Marshall’s plan states, “No law shall restrict a person’s natural right and power of contract to secure the blessings of liberty to choose private health care systems or private plans. No law shall interfere with the right of a person or entity to pay for lawful medical services to preserve life or health, nor shall any law impose a penalty, tax, fee, or fine, of any type, to decline or to contract for health care coverage or to participate in any particular health care system or plan, except as required by a court where an individual or entity is a named party in a judicial dispute. Nothing herein shall be construed to expand, limit or otherwise modify any determination of law regarding what constitutes lawful medical services within the Commonwealth.”

It remains to be seen whether the bill or similar legislation will pass and be signed into law. But whatever the outcome, Cuccinelli is vowing to do everything in his power to protect Virginians from government overreach.

The pending federal legislation, while not final, creates fines and jail sentences for those who do not comply by purchasing the proper health insurance.

What will happen if the federal government starts imposing its health care choices on Virginians?

“We would certainly stand by the individual and do what we could – what we have legally available to us to support them,” Cuccinelli said. “In fighting off the unconstitutional aspects of the bill that they would have been victimized by, that would certainly give them standing.”

“We also have a parens patriae statute in Virginia that allows the governor to sue on behalf of citizens. Now that doesn’t automatically give Virginia standing to carry on such a suit, but it certainly increases the probability of success,” he said.

“Standing is a critical question in any constitutional litigation,” he continued. “And I have undertaken constitutional litigation. I beat the Commonwealth of Virginia on an election law statute.”
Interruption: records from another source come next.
Lemma position_lookup rs i r : NoDup (mr_block <$> rs) → rs !! i = Some r → position (mr_block r) rs = Some i.
Proof.
  revert i. induction rs as [|r0 rs IH]; intros i Hnd Hi; [done|]. apply NoDup_cons in Hnd as [Hn Hnd]. cbn.
  destruct i as [|i]; cbn in Hi; [injection Hi as ->; by rewrite Nat.eqb_refl|].
  rewrite (proj2 (Nat.eqb_neq _ _)); [by rewrite (IH i)|]. intros Heq. apply Hn. rewrite Heq.
  apply list_elem_of_fmap. exists r. split; [done|]. by apply list_elem_of_lookup_2 in Hi.
Qed.

Lemma position_elem rs b : b ∈ mr_block <$> rs → ∃ i r, position b rs = Some i ∧ rs !! i = Some r ∧ mr_block r = b.
Proof.
  induction rs as [|r rs IH]; cbn; [by intros ?%elem_of_nil|]. destruct (Nat.eqb_spec (mr_block r) b) as [He|Hne]; [by exists 0%nat, r|].
  intros [?|Hb]%elem_of_cons; [done|]. destruct (IH Hb) as (i & r' & -> & ? & ?). by exists (S i), r'.
Qed.

Lemma ahead_at c i r : NoDup (mr_block <$> cc_records c) → cc_records c !! i = Some r →
  ahead (set_cc_record_pos (Some (mr_block r)) c) = (length (cc_records c) - S i)%nat.
Proof. intros Hnd Hi. unfold ahead. cbn. by rewrite (position_lookup _ i). Qed.

Lemma stored_ok c : chunk_ok c → ∃ r c', stored_record c = Some (r, c') ∧
  match r with
  | None => c' = c ∨ c' = set_cc_record_pos None c
  | Some r => c' = c ∧ ∃ i, cc_records c !! i = Some r ∧ (length (cc_records c) - S i < ahead c)%nat
  end.
Proof.
  intros [Hp Hnd _]. unfold stored_record, ahead. destruct (cc_record_pos c) as [b|].
  - destruct (position_elem _ _ Hp) as (i & r & -> & Hi & _). cbn [mbind option_bind]. apply lookup_lt_Some in Hi.
    destruct (Nat.eqb_spec (S i) (length (cc_records c))) as [He|Hne]; [eexists _, _; split; [done|by right]|].
    destruct (lookup_lt_is_Some_2 (cc_records c) (S i)) as [r' Hr']; [lia|]. rewrite Hr'. eexists _, _. split; [done|].
    split; [done|]. exists (S i). split; [done|lia].
  - eexists _, _. split; [done|]. destruct (cc_records c) as [|r rs] eqn:Hrs; cbn; [by left|]. split; [done|]. exists 0%nat. split; [done|lia].
Qed.
Lemma holds_heap_step base B O s s' : heap_step s s' → holds base B O s → holds base B O s'.
Proof.
  intros [Ho Hl Hn _] [Hlive Hb (m & Hm) Hf]. unfold next_le in Hn. split.
  - by rewrite Hl.
  - intros a Ha%Hb. lia.
  - exists m. by rewrite Ho.
  - intros a. rewrite Ho. intros Ha%Hf. lia.
Qed.

Lemma parts_owned c r a : r ∈ cc_records c → mr_cobj_metadata r = Some a ∨ mr_cobj_record r = Some a → a ∈ chunk_owned c.
Proof.
  intros Hr Ha. unfold chunk_owned. apply list_elem_of_bind. exists r. split; [|done]. unfold record_owned.
  rewrite !elem_of_app. destruct Ha as [-> | ->]; cbn; [left|right; left]; by apply list_elem_of_singleton.
Qed.

(** Iterating with a condition whose accessors can read all objects, which come from [P] *)
Section iteration.
Variable P : cfl_variant → Prop.
Definition condition_reads (cd : option flb_condition) : Prop :=
  match cd with
  | Some cd => ∀ v, P v → Forall (λ r : @flb_condition_rule regex, cfl_ra_readable (cr_ra r).2 v = true) (cd_rules cd)
  | None => True
  end.

Record reads (base : gmap nat (option cfl_variant)) (c : flb_mp_chunk_cobj) (s : log_state) : Prop := {
  rd_store : store_holds P base s;
  rd_condition : condition_reads (cc_condition c);
  rd_source : source_holds msgpack_unpack_next (becomes P) (cc_log_decoder c)
}.
Lemma reads_step base c c' s s' : lg_objects s' = lg_objects s → cc_condition c' = cc_condition c → cc_log_decoder c' = cc_log_decoder c →
  reads base c s → reads base c' s'.
Proof. intros Ho Hc Hd [Hs ? ?]. constructor; rewrite ?Hc, ?Hd; [|done..]. unfold store_holds. by rewrite Ho. Qed.

Lemma owned_reads base B O s a v : holds base B O s → store_holds P base s → a ∈ O → lg_objects s !! a = Some (Some v) → P v.
Proof.
  intros [_ _ (m & Hs & Hd & Hm) _] Hst Ha Hv. destruct (Hst a v Hv) as [Hb|?]; [exfalso|done].
  rewrite <- Hm in Ha. apply list_elem_of_fmap in Ha as ([a' v'] & -> & Hin). apply elem_of_map_to_list in Hin.
  by eapply map_disjoint_spec.
Qed.

Lemma evaluate_ok base B O c r s (Q : bool → log_state → Prop) :
  holds base B (chunk_owned c ++ O) s → reads base c s → chunk_ok c → r ∈ cc_records c →
  (∀ b s', heap_step s s' → Q b s') →
  runs (flb_condition_evaluate regex_match (cc_condition c) (Some r)) s Q.
Proof.
  intros Hh [Hst Hreads _] [_ _ Hcd] Hr HQ. unfold flb_condition_evaluate. destruct (cc_condition c) as [cd|].
  2: { apply runs_ret, HQ. constructor; [done|done|unfold next_le; lia|done]. }
  assert (Hlive : ∀ o, mr_cobj_metadata r = o ∨ mr_cobj_record r = o → live_object (lg_objects s) o).
  { intros [a|] Ha; [|done]. eapply holds_live; [exact Hh|]. apply elem_of_app. left. by eapply parts_owned. }
  assert (Hpart : ∀ o v, mr_cobj_metadata r = o ∨ mr_cobj_record r = o → part_of (lg_objects s) o = Some v → P v).
  { intros [a|] v Ha Hv; [|done]. cbn in Hv. destruct (lg_objects s !! a) as [w|] eqn:Hw; [|done]. cbn in Hv. subst w.
    eapply owned_reads; [exact Hh|done| |done]. apply elem_of_app. left. by eapply parts_owned. }
  eapply runs_weaken; [eapply (evaluate_record_ok _ (default_get_record_variant r) (default_part (lg_objects s) r) cd (cd_op cd))|].
  - intros. apply default_get_ok; auto.
  - by constructor.
  - unfold rules_readable. apply forallb_forall. intros rule [rule' [<- Hin%list_elem_of_In]]%in_map_iff.
    destruct (default_part _ _ _) as [v|] eqn:Hv; [|done]. cbn. assert (HP : P v).
    { unfold default_part in Hv. destruct (sr_context _); try done; eapply Hpart; [|exact Hv| |exact Hv]; auto. }
    specialize (Hreads v HP). rewrite Forall_forall in Hreads. by apply Hreads.
  - intros b s' [Hs _]. by apply HQ.
Qed.

(** What a call leaves: ownership, a chunk that can be iterated, and less to read after a record *)
Definition next_post (base : gmap nat (option cfl_variant)) (X O : list nat) (c : flb_mp_chunk_cobj)
    (res : Z * option flb_mp_chunk_record * flb_mp_chunk_cobj) (s' : log_state) : Prop :=
  let '(ret, record, c') := res in
  holds base (chunk_blocks c' ++ X) (chunk_owned c' ++ O) s' ∧ chunk_ok c' ∧
  (ret = FLB_MP_CHUNK_RECORD_ERROR ∨
   readable c' ∧ reads base c' s' ∧ (ret = FLB_MP_CHUNK_RECORD_EOF ∨ ret = FLB_MP_CHUNK_RECORD_OK ∧ (left_over c' < left_over c)%nat ∧
     ∃ r, record = Some r ∧ r ∈ cc_records c')).

Lemma next_post_step base X O c c1 res s' : (left_over c1 <= left_over c)%nat → next_post base X O c1 res s' → next_post base X O c res s'.
Proof.
  destruct res as [[ret record] c']. intros Hle (? & ? & Hres). split_and!; [done|done|].
  destruct Hres as [?|(? & ? & [?|(? & ? & ?)])]; [by left|right; split_and!; [done|done|by left]|right; split_and!; [done|done|right]]. split_and!; [done|lia|done].
Qed.

Lemma chunk_ok_pos c r : chunk_ok c → r ∈ cc_records c → chunk_ok (set_cc_record_pos (Some (mr_block r)) c).
Proof. intros [_ ? ?] Hr. constructor; [|done|done]. cbn. apply list_elem_of_fmap. eauto. Qed.

(** The record [r] of the chunk is the next one, when the condition says so. *)
Lemma try_record_ok base X O c c1 r fuel s :
  holds base (chunk_blocks c1 ++ X) (chunk_owned c1 ++ O) s → reads base c1 s → chunk_ok c1 → readable c1 → r ∈ cc_records c1 →
  (left_over (set_cc_record_pos (Some (mr_block r)) c1) < left_over c)%nat → ∀ cskip,
  (∀ s', holds base (chunk_blocks c1 ++ X) (chunk_owned c1 ++ O) s' → reads base c1 s' → runs (record_next fuel cskip) s' (next_post base X O c)) →
  runs (ok ← flb_condition_evaluate regex_match (cc_condition c1) (Some r);
        if negb (ok : bool) then record_next fuel cskip
        else mret (FLB_MP_CHUNK_RECORD_OK, Some r, set_cc_record_pos (Some (mr_block r)) c1)) s (next_post base X O c).
Proof.
  intros Hh Hrd Hok Hread Hr Hlt cskip Hskip. apply runs_bind. eapply evaluate_ok; [exact Hh|done|done|done|]. intros b s1 Hs1.
  eapply holds_heap_step in Hh; [|exact Hs1]. assert (Hrd1 : ∀ c2, cc_condition c2 = cc_condition c1 → cc_log_decoder c2 = cc_log_decoder c1 →
    reads base c2 s1) by (intros; by eapply reads_step; [apply Hs1|..]).
  destruct b; cbn [negb]; [|by apply Hskip; [|apply Hrd1]].
  apply runs_ret. split_and!; [done|by apply chunk_ok_pos|]. right. split_and!; [done|by apply Hrd1|]. right. split_and!; [done|done|by exists r].
Qed.
Lemma readable_pos c pos : readable c → readable (set_cc_record_pos pos c).
Proof. done. Qed.

Lemma chunk_grows_blocks c rs c' : chunk_grows c rs c' → chunk_blocks c' = chunk_blocks c ++ (mr_block <$> rs).
Proof. intros (Hb & Hr & _). unfold chunk_blocks. by rewrite Hb, Hr, fmap_app. Qed.
(** A comma, or the end of a record, where no field is open *)
Lemma empty_field_ok s fields closed m old : csv_ok s (mk_reader fields closed m) old → in_field m = false →
  csv_ok (set_parsed false (empty_field s)) (mk_reader (record_of fields closed) false m) old ∧
  csv_blocks (set_parsed false (empty_field s)) = csv_blocks s.
Proof.
  intros [Hcb Hb He Hmo Hst Hcl Hcn Hca] Hm. cbn in Hmo, Hcl, Hcn, Hca. unfold empty_field, record_of. rewrite Hcl.
  destruct closed.
  - split; [|done]. constructor; try done. by apply at_mode_iff; apply at_mode_iff in Hmo.
  - cbn [field_callback set_count]. rewrite Hcb. split; [|done].
    constructor; try done; [by apply at_mode_iff; apply at_mode_iff in Hmo|cbn; by rewrite Hcn, u64_succ, zlen_snoc|cbn; by rewrite Hca].
Qed.

Lemma end_of_record_ok s fields closed rest : csv_ok s (mk_reader fields closed Between) [] → ∃ s',
  end_of_record s rest = (FLB_CSV_SUCCESS, s', rest, Some (u64 (zlen (record_of fields closed)))) ∧ called s' = record_of fields closed ∧
  csv_ok (set_called [] s') fresh_reader [] ∧ csv_blocks s' = csv_blocks s.
Proof.
  intros Hs. destruct (empty_field_ok _ _ _ _ _ Hs eq_refl) as [[Hcb Hb He Hmo Hst Hcl Hcn Hca] Hbl]. cbn in Hmo, Hcl, Hcn, Hca.
  unfold end_of_record. eexists. split; [by rewrite <-Hcn|]. split; [exact Hca|]. split; [|exact Hbl].
  constructor; try done. apply at_mode_iff. by apply at_mode_iff in Hmo.
Qed.
Lemma field_scan_rest s : ∀ m, (length (field_scan m s).2 <= length s)%nat.
Proof.
  induction s as [|c s IH]; intros m; [done|]. destruct m as [|acc|acc|acc|]; cbn [field_scan]; [cbn; lia| | | |cbn; lia].
  - destruct (ends_field c); [cbn; lia|]. specialize (IH (Simple (acc ++ [c]))). cbn. lia.
  - specialize (IH (if c =? DQUOTE then QuoteSeen acc else Quoted (acc ++ [c]))). cbn. lia.
  - destruct (c =? DQUOTE); [|cbn; lia]. specialize (IH (Quoted (acc ++ [c]))). cbn. lia.
Qed.
(* ===== verification/MsgUnpack.v ===== *)
(** * Reading MessagePack ([src/source/lib/msgpack-c]: [unpack.c] and [unpack_template.h])

    The agent reads logs with the unpacker of the vendored library, a machine over the bytes with a stack of
    32 containers.  It starts anew for every object, so a partial object is read again from its start.  What
    the memory zone answers is a parameter: whether there is room for a container or a reference. *)
From Corelib Require Import SpecFloat.
From S2P Require Import Prelude CStd Env Heap MsgPack LogDecoder Packer.

(** ** Data *)

Definition MSGPACK_EMBED_STACK_SIZE : Z := 32.
Definition MSGPACK_UNPACK_PARSE_ERROR : Z := -1.
Definition MSGPACK_UNPACK_NOMEM_ERROR : Z := -2.
(** The states of [msgpack_unpack_state] are the low bits of the first byte; then those that wait for content *)
Definition MSGPACK_ACS_STR_VALUE : Z := 0x20.
Definition MSGPACK_ACS_BIN_VALUE : Z := 0x21.
Definition MSGPACK_ACS_EXT_VALUE : Z := 0x22.

Inductive msgpack_container_type := MSGPACK_CT_ARRAY_ITEM | MSGPACK_CT_MAP_KEY | MSGPACK_CT_MAP_VALUE.
Record template_stack := mk_stack {
  ts_obj : msgpack_object; ts_count : Z; ts_ct : msgpack_container_type; ts_map_key : msgpack_object
}.

(** Where the machine is: at a first byte, or at the [trail] bytes that its state asks for *)
Inductive label := _header_again | _fixed_trail_again (cs trail : Z).
Record template_context := mk_template { cx_label : label; cx_p : Z; cx_stack : list template_stack }.

(** ** Callbacks *)

Definition i16 (z : Z) : Z := (z + 2 ^ 15) mod 2 ^ 16 - 2 ^ 15.
Definition template_callback_int (d : Z) : msgpack_object :=
  if 0 <=? d then MSGPACK_OBJECT_POSITIVE_INTEGER d else MSGPACK_OBJECT_NEGATIVE_INTEGER d.
Definition template_callback_array_item (c o : msgpack_object) : msgpack_object :=
  match c with MSGPACK_OBJECT_ARRAY l => MSGPACK_OBJECT_ARRAY (l ++ [o]) | _ => c end.
Definition template_callback_map_item (c k v : msgpack_object) : msgpack_object :=
  match c with MSGPACK_OBJECT_MAP l => MSGPACK_OBJECT_MAP (l ++ [(k, v)]) | _ => c end.
(** The type is the first byte; without one it is an error. *)
Definition template_callback_ext (bytes : list Z) : option msgpack_object :=
  match bytes with [] => None | t :: s => Some (MSGPACK_OBJECT_EXT (i8 t) s) end.

(** [_push]: an object is an item of the innermost container, which may be complete with it, or the result. *)
Fixpoint _push (obj : msgpack_object) (stack : list template_stack) : msgpack_object + list template_stack :=
  match stack with
  | [] => inl obj
  | c :: stack' =>
      match ts_ct c with
      | MSGPACK_CT_ARRAY_ITEM =>
          let o := template_callback_array_item (ts_obj c) obj in
          if ts_count c - 1 =? 0 then _push o stack'
          else inr (mk_stack o (ts_count c - 1) MSGPACK_CT_ARRAY_ITEM (ts_map_key c) :: stack')
      | MSGPACK_CT_MAP_KEY => inr (mk_stack (ts_obj c) (ts_count c) MSGPACK_CT_MAP_VALUE obj :: stack')
      | MSGPACK_CT_MAP_VALUE =>
          let o := template_callback_map_item (ts_obj c) (ts_map_key c) obj in
          if ts_count c - 1 =? 0 then _push o stack'
          else inr (mk_stack o (ts_count c - 1) MSGPACK_CT_MAP_KEY (ts_map_key c) :: stack')
      end
  end.

(** Big-endian numbers *)
Definition load (bytes : list Z) : Z := foldl (λ n x, n * 2 ^ 8 + x) 0 bytes.

Section unpack.
(** The numbers of 4 and 8 bytes, and what the zone answers at an offset when it is asked for so many bytes *)
Variables float_of double_of : list Z → double.
Variable zone_malloc : Z → Z → bool.

Section machine.
Variable data : list Z.
Abbreviation pe := (zlen data).
(** The machine goes on, or it stops with its result, the offset and an object. *)
Abbreviation outcome := (template_context + Z * Z * msgpack_object)%type.

Definition stop (ret p : Z) : outcome := inr (ret, p, MSGPACK_OBJECT_NIL).
Definition header_again (stack : list template_stack) (p : Z) : outcome :=
  if p + 1 =? pe then stop 0 (p + 1) else inl (mk_template _header_again (p + 1) stack).
Definition push (obj : msgpack_object) (stack : list template_stack) (p : Z) : outcome :=
  match _push obj stack with
  | inl obj => inr (1, p + 1, obj)
  | inr stack => header_again stack p
  end.
Definition again_fixed_trail (cs trail : Z) (stack : list template_stack) (p : Z) : outcome :=
  inl (mk_template (_fixed_trail_again cs trail) (p + 1) stack).

(** The [len] bytes at an offset; outside the data they are undefined. *)
Definition trail_bytes (n len : Z) : option (list Z) :=
  if (0 <=? n) && (0 <=? len) && (n + len <=? pe) then Some (take (Z.to_nat len) (drop (Z.to_nat n) data)) else None.

(** [push_variable_value] of [_str], [_bin] and [_ext] *)
Definition push_variable_value (cs n len : Z) (stack : list template_stack) (p : Z) : option outcome :=
  bytes ← trail_bytes n len;
  if cs =? MSGPACK_ACS_EXT_VALUE then
    match template_callback_ext bytes with
    | None => Some (stop MSGPACK_UNPACK_PARSE_ERROR p)
    | Some o => Some (if zone_malloc p 0 then push o stack p else stop MSGPACK_UNPACK_NOMEM_ERROR p)
    end
  else
    let o := if cs =? MSGPACK_ACS_STR_VALUE then MSGPACK_OBJECT_STR bytes else MSGPACK_OBJECT_BIN bytes in
    Some (if zone_malloc p 0 then push o stack p else stop MSGPACK_UNPACK_NOMEM_ERROR p).
(** Without content the pointer may be anything: nothing is read. *)
Definition again_fixed_trail_if_zero (cs trail : Z) (stack : list template_stack) (p : Z) : option outcome :=
  if trail =? 0 then push_variable_value cs 0 0 stack p else Some (again_fixed_trail cs trail stack p).

(** [sizeof(msgpack_object)] is 24, that of a pair 48; the array is announced by the data and allocated at once. *)
Definition template_callback_array (p n : Z) : option msgpack_object :=
  if zone_malloc p (n * 24) then Some (MSGPACK_OBJECT_ARRAY []) else None.
Definition template_callback_map (p n : Z) : option msgpack_object :=
  if zone_malloc p (n * 48) then Some (MSGPACK_OBJECT_MAP []) else None.
Definition start_container (ct : msgpack_container_type) (count : Z) (stack : list template_stack) (p : Z) : outcome :=
  if MSGPACK_EMBED_STACK_SIZE <=? zlen stack then stop MSGPACK_UNPACK_NOMEM_ERROR p
  else
    match (match ct with MSGPACK_CT_ARRAY_ITEM => template_callback_array | _ => template_callback_map end) p count with
    | None => stop MSGPACK_UNPACK_NOMEM_ERROR p
    | Some obj =>
        if count =? 0 then push obj stack p
        else header_again (mk_stack obj count ct MSGPACK_OBJECT_NIL :: stack) p
    end.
In 2006, Cuccinelli was lead attorney in a First Amendment case, “Larry Miller v. Michael Brown,” in the United States Court of Appeals Fourth Circuit in Richmond. His law firm, Cuccinelli & Day of Fairfax, Va., partnered with attorneys from Crump, Childress & Gould of Richmond.

At that time, Virginia Democrats wanted to vote in the June 2007 Republican primary and the State Board of Elections effectively declared that the “open primary law” allowed Democrats to invade the process.

Cuccinelli argued that the right to free association under the First Amendment of the U.S. Constitution forbids the state from dictating to political parties who may participate in their nominations. He likened it to the Rotary Club letting members of the Lions Club vote for Rotary officers.

“Under the First Amendment, political parties have the right to define their own membership without interference from the state,” he said.

“We maximize freedom for employment, for employers and employees, and I will do everything I can to protect that,” he said. “I believe there are aspects of the proposed card-check legislation that would clearly be constitutionally questionable.

“And the whole scheme would be destructive to jobs and opportunity in Virginia. To the extent that the federal government is overreaching in this area, it’s an opportunity for me to not only defend our Constitution, but to defend the opportunity for Virginians to work,” he said.